* **Task brief**
Could you count how many lines of the data include "option" and answer with the number only?

(Saved entries)
------------------------------------------------

(* ===== verification/Evaluator.v ===== *)
(** * Evaluation

    [evaluator] of [src/pkg/promql/engine.go]: [eval] and what it calls.  A query is
    evaluated at every step between two timestamps; every node gives a matrix.

    A panic with an error is an [Err]; run-time panics are [RuntimeError]s.  The state
    is the number of samples in memory, the polls of the context made so far, and the
    series read from the sets of the selectors.  Whether the context is done is the
    parameter [ctx_Err], by the number of the poll. *)
From S2P Require Import Prelude Float PromLabels PromValue Quantile PromAst Functions VectorOps Aggregation.

(** ** Buffered iterators

    [storage.BufferedSeriesIterator]: an iterator over a series that keeps the samples
    of a time window before the current one.  [bi_at b s d t]: [b] reads [s], buffers
    at least the window [d], and was last moved to the time [t]. *)
Class BufferedIterator := {
  biter : Type;
  NewBuffer : Z → biter;
  Reset : biter → list (Z * Val.sval) → biter;
  BSeek : biter → Z → biter * bool;
  Values : biter → Z * Val.sval;
  PeekBack1 : biter → option (Z * Val.sval);
  Buffer : biter → list (Z * Val.sval);
  ReduceDelta : biter → Z → biter;
  BErr : biter → option goerror;

  bi_delta : biter → Z;
  bi_at : biter → list (Z * Val.sval) → Z → option Z → Prop;
  bi_delta_new : ∀ d, bi_delta (NewBuffer d) = d;
  bi_delta_ops : ∀ b, (∀ s, bi_delta (Reset b s) = bi_delta b) ∧ (∀ t, bi_delta (BSeek b t).1 = bi_delta b) ∧
    (∀ d, bi_delta (ReduceDelta b d) = bi_delta b);
  Reset_law : ∀ b s, bi_at (Reset b s) s (bi_delta b) None;
  Seek_law : ∀ b s d o t, StronglySorted (λ x y, x.1 < y.1)%Z s → bi_at b s d o →
    (∀ t0, o = Some t0 → (t0 ≤ t)%Z) →
    bi_at (BSeek b t).1 s d (Some t) ∧ (BSeek b t).2 = existsb (λ x, (t <=? x.1)%Z) s ∧
    BErr (BSeek b t).1 = None;
  Values_law : ∀ b s d t, bi_at b s d (Some t) → existsb (λ x, (t <=? x.1)%Z) s = true →
    head (filter (λ x, (t ≤ x.1)%Z) s) = Some (Values b);
  Buffer_law : ∀ b s d t, bi_at b s d (Some t) →
    ∃ pre, filter (λ x, (x.1 < t)%Z) s = pre ++ Buffer b ∧ Forall (λ x, (x.1 < t - d)%Z) pre;
  PeekBack_law : ∀ b, PeekBack1 b = last (Buffer b);
  ReduceDelta_law : ∀ b s d o d', bi_at b s d o → bi_at (ReduceDelta b d') s (Z.min d d') o;
}.

Module Eval.
Import Val Ast Qnt Fn Vop Agg.

(** ** Errors of the context *)

Definition Canceled : goerror := Errorf "context canceled".
Definition DeadlineExceeded : goerror := Errorf "context deadline exceeded".

Definition contextErr (err : goerror) (env : string) : goerror :=
  if decide (err = Canceled) then ErrQueryCanceled env
  else if decide (err = DeadlineExceeded) then ErrQueryTimeout env
  else err.

Definition env : string := "query execution".

(** ** The evaluator and its state *)

Record evaluator := MkEv {
  startTimestamp : Z;
  endTimestamp : Z;
  interval : Z;
  maxSamples : Z;
  defaultEvalInterval : Z;
  lookbackDelta : Z;
  topNode : option addr;
  unexpanded : gmap addr SeriesSet;
}.

Record state := MkState {
  currentSamples : Z;
  polls : nat;
  expanded : gmap addr (list stored);
}.

Definition M (A : Type) : Type := state → res (A * state).
Definition mret {A} (a : A) : M A := λ s, Ok (a, s).
Definition mbind_ {A B} (m : M A) (f : A → M B) : M B := λ s, let* (a, s) := m s in f a s.
Definition merror {A} (e : goerror) : M A := λ s, Err e.
Definition lift {A} (r : res A) : M A := λ s, let* a := r in Ok (a, s).
Definition get_samples : M Z := λ s, Ok (currentSamples s, s).
Definition put_samples (n : Z) : M unit := λ s, Ok (tt, MkState n (polls s) (expanded s)).
Definition add_samples (n : Z) : M unit := λ s, Ok (tt, MkState (currentSamples s + n) (polls s) (expanded s)).

Notation "'let!' x ':=' m 'in' k" := (mbind_ m (λ x, k))
  (at level 200, x pattern, m at level 200, k at level 200) : go_scope.
Notation "m1 ';;!' m2" := (mbind_ m1 (λ _, m2)) (at level 100, right associativity) : go_scope.

Notation matrix := (list Series).
Notation vector := (list Sample).

(** A loop over a list that threads an accumulator. *)
Fixpoint mfold {A B} (f : B → A → M B) (acc : B) (l : list A) : M B :=
  match l with
  | [] => mret acc
  | a :: l => let! acc := f acc a in mfold f acc l
  end.

Section evaluator.
Context {gsort : GoSort} {grange : GoMapRange} {gheap : GoHeap} {plabels : PromLabels} {plib : ParserLib}
  {buf : BufferedIterator} {R : Type}.
Context (int64_undefined : float64 → Z) (FormatFloat : float64 → string) (LabelName_IsValid : string → bool).
Context (Pow : float64 → float64 → float64).
(** The table of functions. *)
Context (FunctionCalls : string → FunctionCall (R:=R)).
Context (ctx_Err : nat → option goerror).

Definition helper : Type := EvalNodeHelper (R:=R).

(** [ctx.Err()], and [contextDone] with a panic. *)
Definition poll : M (option goerror) :=
  λ s, Ok (ctx_Err (polls s), MkState (currentSamples s) (S (polls s)) (expanded s)).
Definition contextDone (e : string) : M unit :=
  let! err := poll in
  match err with
  | Some err => merror (contextErr err e)
  | None => mret tt
  end.

(** ** Series of a selector *)

Fixpoint expand_loop (series : list stored) (acc : list stored) : M (list stored) :=
  match series with
  | [] => mret acc
  | s :: series =>
      let! err := poll in
      match err with
      | Some err => merror err
      | None => expand_loop series (acc ++ [s])
      end
  end.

------------------------------------------------

* **Response for this exercise**
6